NOVA YORK (AP) - Aos 2 anos, a maioria das crianças já sabe brincar de faz de conta. Elas transformam o próprio quarto em castelos distantes e organizam chás imaginários.
Essa capacidade de criar algo a partir do nada pode parecer exclusivamente humana - um alicerce da criatividade que abriu caminho para novas formas de arte, música e muito mais.
Agora, pela primeira vez, um experimento indica que um grande símio vivendo em cativeiro pode ter imaginação.
"O que é realmente empolgante neste trabalho é que ele sugere que as raízes dessa capacidade de imaginação não são exclusivas da nossa espécie", afirmou o coautor do estudo Christopher Krupenye, da Universidade Johns Hopkins.
Kanzi, o bonobo, e a hipótese do faz de conta
É aí que entra Kanzi, um bonobo criado em laboratório que se tornou extremamente habilidoso em comunicar-se com humanos por meio de símbolos gráficos. Ele combinava símbolos diferentes para que passassem a significar coisas novas e também aprendeu a produzir ferramentas simples de pedra.
Os cientistas queriam saber se Kanzi tinha a capacidade de brincar de faz de conta - isto é, agir como se algo fosse real sabendo que não é. Eles já tinham ouvido relatos de fêmeas de chimpanzé na natureza carregando gravetos como se fossem bebês e de chimpanzés em cativeiro arrastando blocos imaginários pelo chão depois de brincarem com blocos de verdade.
Mas a imaginação é algo abstrato, e por isso é difícil entender o que se passa na cabeça desses animais. Eles poderiam apenas estar imitando os investigadores ou confundindo objetos imaginários com coisas reais.
O “brinde do suco”: como foi o experimento com suco imaginário
Para testar a ideia, os investigadores adaptaram um método usado em estudos com crianças pequenas e encenaram uma espécie de festa do suco para Kanzi. Eles despejaram suco imaginário de uma jarra em dois copos e, em seguida, fingiram esvaziar apenas um deles. Ao perguntarem a Kanzi qual copo ele queria, ele apontou para o copo que ainda continha suco de faz de conta em 68% das vezes.
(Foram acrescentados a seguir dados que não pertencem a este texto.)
Definition write_openai_tool_choice (tc : IrToolChoice) : Value :=
  match tc with
  | TcAuto => Str "auto"
  | TcNone => Str "none"
  | TcRequired => Str "required"
  | TcTool name => Object [("type", Str TOOL_TYPE_FUNCTION); ("function", Object [("name", Str name)])]
  end%string.

Section with_json.
(** [crate::json::parse_str] and [crate::json::to_string]. *)
Context (parse_str : string -> option Value) (to_string : Value -> string).

Definition tool_arguments_to_string (input : Value) : string :=
  match input with Str s => s | other => to_string other end.

(** One entry of [tool_calls]. *)
Definition read_tool_call (tc_val : Value) : Parsed IrBlock :=
  func ← ok_or (get "function" tc_val);
  let arguments := default "{}"%string (get_str "arguments" func) in
  Ok (BToolUse (default ""%string (get_str "id" tc_val)) (default ""%string (get_str "name" func))
        (default (Str arguments) (parse_str arguments)) None None).

Definition write_tool_call (block : IrBlock) : option Value :=
  match block with
  | BToolUse id name input _ _ =>
      Some (Object [("type", Str TOOL_TYPE_FUNCTION); ("id", Str id);
                    ("function", Object [("name", Str name);
                                         ("arguments", Str (tool_arguments_to_string input))])]%string)
  | _ => None
  end.

(** ** Requests *)

Definition modeled_request_keys : list string :=
  ["model"; "messages"; "tools"; "max_tokens"; "max_completion_tokens"; "temperature"; "top_p"; "stop";
   "stream"; "tool_choice"; "frequency_penalty"; "presence_penalty"; "seed"; "n"; "response_format";
   "user"; "parallel_tool_calls"; "logprobs"; "top_logprobs"; "reasoning_effort"]%string.

Definition read_role (role_str : string) : Parsed IrRole :=
  if one_of role_str ["developer"; "system"]%string then Ok RSystem
  else if String.eqb role_str "user" then Ok RUser
  else if String.eqb role_str "assistant" then Ok RAssistant
  else if String.eqb role_str "tool" then Ok RTool
  else Err parse_error.

(** Text or an array of parts; anything else is no block. *)
Definition read_parts (content : option Value) : Parsed (list IrBlock) :=
  match content with
  | Some (Str text) => Ok [plain_text text]
  | Some (Array arr) => collect read_openai_block arr
  | _ => Ok []
  end.

(** A system message always leaves a block. *)
Definition read_system_blocks (content : option Value) : Parsed (list IrBlock) :=
  blocks ← read_parts content;
  Ok (match blocks with [] => [plain_text ""] | blocks => blocks end).

(** The text of a tool message: its parts that are text, joined. *)
Definition tool_content_text (content : option Value) : string :=
  match content with
  | Some (Str s) => s
  | Some (Array parts) =>
      foldl (fun acc part => match read_openai_block part with
                             | Ok (BText text _ _) => acc +:+ text
                             | _ => acc
                             end) ""%string parts
  | _ => ""%string
  end.

Definition read_history_message (role : IrRole) (msg_val : Value) : Parsed IrMessage :=
  let content_val := get "content" msg_val in
  parts ← (match role with RTool => Ok [] | _ => read_parts content_val end : Parsed (list IrBlock));
  calls ← (match role with
           | RAssistant => collect read_tool_call (default [] (get_array "tool_calls" msg_val))
           | _ => Ok []
           end : Parsed (list IrBlock));
  let result := match role with
                | RTool => [BToolResult (default ""%string (get_str "tool_call_id" msg_val))
                              [plain_text (tool_content_text content_val)] false None]
                | _ => []
                end in
  Ok (mkMessage role (parts ++ calls ++ result)).

Fixpoint read_messages (msgs : list Value) (system : list IrBlock) (messages : list IrMessage)
    : Parsed (list IrBlock * list IrMessage) :=
  match msgs with
  | [] => Ok (system, messages)
  | msg_val :: msgs =>
      role ← read_role (default ""%string (get_str "role" msg_val));
      match role with
      | RSystem =>
          blocks ← read_system_blocks (get "content" msg_val);
          read_messages msgs (system ++ blocks) messages
      | role =>
          msg ← read_history_message role msg_val;
          read_messages msgs system (messages ++ [msg])
      end
  end.

(** Keys the reader does not model; the marks of a [max_completion_tokens] source and of an effort word
    it does not know. *)
Definition read_extra (obj : list (string * Value)) (max_tokens : option Z) (reasoning : option IrReasoningAsk)
    : list (string * Value) :=
  let extra := overlay (fun key => negb (one_of key modeled_request_keys)) obj [] in
  let max_completion_tokens_was_source :=
    negb (has_field "max_tokens" obj) && has_field "max_completion_tokens" obj in
  let extra := if max_completion_tokens_was_source && match max_tokens with Some _ => true | None => false end
               then set_field MAX_COMPLETION_TOKENS_SENTINEL (Bool true) extra else extra in
  match field_str "reasoning_effort" obj, reasoning with
  | Some raw, None => set_field "reasoning_effort" (Str raw) extra
  | _, _ => extra
  end.

Definition read_request (body : Value) : Parsed IrRequest :=
  obj ← ok_or (as_object body);
  let max_tokens :=
    match (or_else (field "max_tokens" obj) (field "max_completion_tokens" obj) ≫= as_u64) ≫= try_u32 with
    | Some v => if 0 <? v then Some v else None
    | None => None
    end in
  msgs ← (match field "messages" obj with
          | Some messages_val => ok_or (as_array messages_val)
          | None => Ok []
          end : Parsed (list Value));
  parts ← read_messages msgs [] [];
  tools ← collect read_openai_tool (default [] (field_array "tools" obj));
  let reasoning := Effort <$> (field_str "reasoning_effort" obj ≫= parse_effort) in
  Ok {| rq_system := parts.1;
        rq_messages := parts.2;
        rq_tools := tools;
        rq_max_tokens := max_tokens;
        rq_temperature := field_f64 "temperature" obj;
        rq_top_p := field_f64 "top_p" obj;
        rq_top_k := None;
        rq_frequency_penalty := field_f64 "frequency_penalty" obj;
        rq_presence_penalty := field_f64 "presence_penalty" obj;
        rq_seed := field "seed" obj ≫= as_i64;
        rq_n := field_u64 "n" obj ≫= try_u32;
        rq_reasoning := reasoning;
        rq_reasoning_budgets := None;
        rq_logprobs := field_bool "logprobs" obj;
        rq_top_logprobs := field_u64 "top_logprobs" obj ≫= try_u32;
        rq_response_format := field "response_format" obj ≫= read_openai_response_format;
        rq_stop := read_stop_sequences (field "stop" obj);
        rq_tool_choice := read_openai_tool_choice (field "tool_choice" obj);
        rq_user := field_str "user" obj;
        rq_parallel_tool_calls := field_bool "parallel_tool_calls" obj;
        rq_stream := default false (field_bool "stream" obj);
        rq_extra := read_extra obj max_tokens reasoning |}.

(** ** Responses *)

(** The chain of thought: the first of its two spellings that is a non-empty string. *)
Definition read_reasoning (message_val : Value) : list IrBlock :=
  match omap (fun key => nonempty (get_str key message_val)) ["reasoning_content"; "reasoning"]%string with
  | r :: _ => [BThinking r None false None]
  | [] => []
  end.

Definition is_image (b : IrBlock) : bool := match b with BImage _ _ => true | _ => false end.

Definition read_message_content (message_val : Value) : Parsed (list IrBlock) :=
  match get "content" message_val with
  | Some (Str text) =>
      Ok (if is_empty text then []
          else [BText text None (default [] (read_url_annotations <$> get "annotations" message_val))])
  | Some (Array arr) =>
      blocks ← collect read_openai_block arr;
      Ok (List.filter (fun b => negb (is_image b)) blocks)
  | _ => Ok []
  end.

(** [usage] of a response or a chunk: the cached part is taken out of the prompt. *)
Definition read_usage (usage_val : option Value) : IrUsage :=
  let cached := (usage_val ≫= get "prompt_tokens_details") ≫= get_u64 "cached_tokens" in
  mkUsage (default 0 (usage_val ≫= get_u64 "prompt_tokens") -sat default 0 cached)
    (default 0 (usage_val ≫= get_u64 "completion_tokens")) None cached.

Definition read_response (body : Value) : Parsed IrResponse :=
  obj ← ok_or (as_object body);
  choices_val ← ok_or (field "choices" obj);
  choices ← ok_or (as_array choices_val);
  choice ← ok_or (head choices);
  message_val ← ok_or (get "message" choice);
  blocks ← read_message_content message_val;
  let refusal := nonempty (get_str "refusal" message_val) in
  calls ← collect read_tool_call (default [] (get_array "tool_calls" message_val));
  let stop_reason := read_openai_stop_reason <$> nonempty (get_str "finish_reason" choice) in
  let stop_reason := match refusal, stop_reason with
                     | Some _, Some EndTurn => Some Refusal
                     | _, s => s
                     end in
  Ok {| rs_role := RAssistant;
        rs_content := read_reasoning message_val ++ blocks ++ option_list (plain_text <$> refusal) ++ calls;
        rs_stop_reason := stop_reason;
        rs_usage := read_usage (field "usage" obj);
        rs_model := field_str "model" obj;
        rs_id := field_str "id" obj;
        rs_created := field_u64 "created" obj;
        rs_system_fingerprint := field_str "system_fingerprint" obj;
        rs_stop_sequence := None;
        rs_logprobs := read_openai_logprobs (get "logprobs" choice) |}.

(** ** Stream chunks

    A chunk is read in the steps of the source, each adding events to those before it. *)

Definition Step : Type := StreamDecodeState -> list IrStreamEvent * StreamDecodeState.

Definition nothing : Step := fun st => ([], st).
Definition then_ (f g : Step) : Step := fun st =>
  let '(out, st) := f st in let '(out', st) := g st in (out ++ out', st).

Fixpoint steps (l : list Step) : Step :=
  match l with [] => nothing | f :: l => then_ f (steps l) end.

Definition set_started (st : StreamDecodeState) : StreamDecodeState :=
  mkDecode true (text_block_open st) (text_index st) (text_block_closed st) (open_tools st) (reasoning_seen st)
    (thinking_block_open st) (refusal_seen st) (pending_stop_reason st) (tool_ir_index st) (next_ir_index st).

Definition set_text (is_open : bool) (index : option Z) (st : StreamDecodeState) : StreamDecodeState :=
  mkDecode (started st) is_open index (text_block_closed st) (open_tools st) (reasoning_seen st)
    (thinking_block_open st) (refusal_seen st) (pending_stop_reason st) (tool_ir_index st) (next_ir_index st).

Definition set_tools (open : gset Z) (index : gmap Z Z) (st : StreamDecodeState) : StreamDecodeState :=
  mkDecode (started st) (text_block_open st) (text_index st) (text_block_closed st) open (reasoning_seen st)
    (thinking_block_open st) (refusal_seen st) (pending_stop_reason st) index (next_ir_index st).

Definition set_thinking (seen is_open : bool) (st : StreamDecodeState) : StreamDecodeState :=
  mkDecode (started st) (text_block_open st) (text_index st) (text_block_closed st) (open_tools st) seen
    is_open (refusal_seen st) (pending_stop_reason st) (tool_ir_index st) (next_ir_index st).

Definition set_refusal (st : StreamDecodeState) : StreamDecodeState :=
  mkDecode (started st) (text_block_open st) (text_index st) (text_block_closed st) (open_tools st)
    (reasoning_seen st) (thinking_block_open st) true (pending_stop_reason st) (tool_ir_index st)
    (next_ir_index st).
Controlo com suco real e o teste das uvas falsas
Para garantir que Kanzi não estava a confundir o que é real com o que é falso, os cientistas também fizeram um teste com suco de verdade. Kanzi escolheu o suco real em vez do imaginário em quase 80% das vezes, "o que sugere que ele realmente consegue distinguir entre suco real e suco imaginário", disse Amalia Bastos, coautora do estudo na Universidade de St. Andrews, na Escócia.
Um terceiro experimento, no qual uvas falsas eram colocadas em dois frascos, apresentou resultados positivos semelhantes.
Ceticismo de especialistas e limites do que se pode concluir
Apesar disso, nem todos os cientistas estão convencidos de que Kanzi brincou de faz de conta do mesmo modo que os humanos. Segundo o psicólogo comparativo Michael Tomasello, da Universidade Duke, existe uma diferença entre imaginar o suco sendo despejado em um copo e sustentar a encenação de que aquilo é real.
"Para eu ficar convencido disso, eu precisaria ver Kanzi realmente fingir despejar água em um recipiente ele próprio", escreveu Tomasello em um e-mail. Ele não teve qualquer participação no estudo, que foi publicado na quinta-feira na revista Science.
Como Kanzi cresceu cercado por humanos, é difícil dizer se as suas habilidades se estendem a todos os grandes símios ou se se devem à sua criação particular. Ele morreu no ano passado, aos 44 anos.
Muitas espécies de grandes símios na natureza estão criticamente ameaçadas de extinção, e será preciso mais investigação para compreender do que as suas mentes são capazes.
"Kanzi abriu este caminho para muitos estudos futuros", disse Bastos.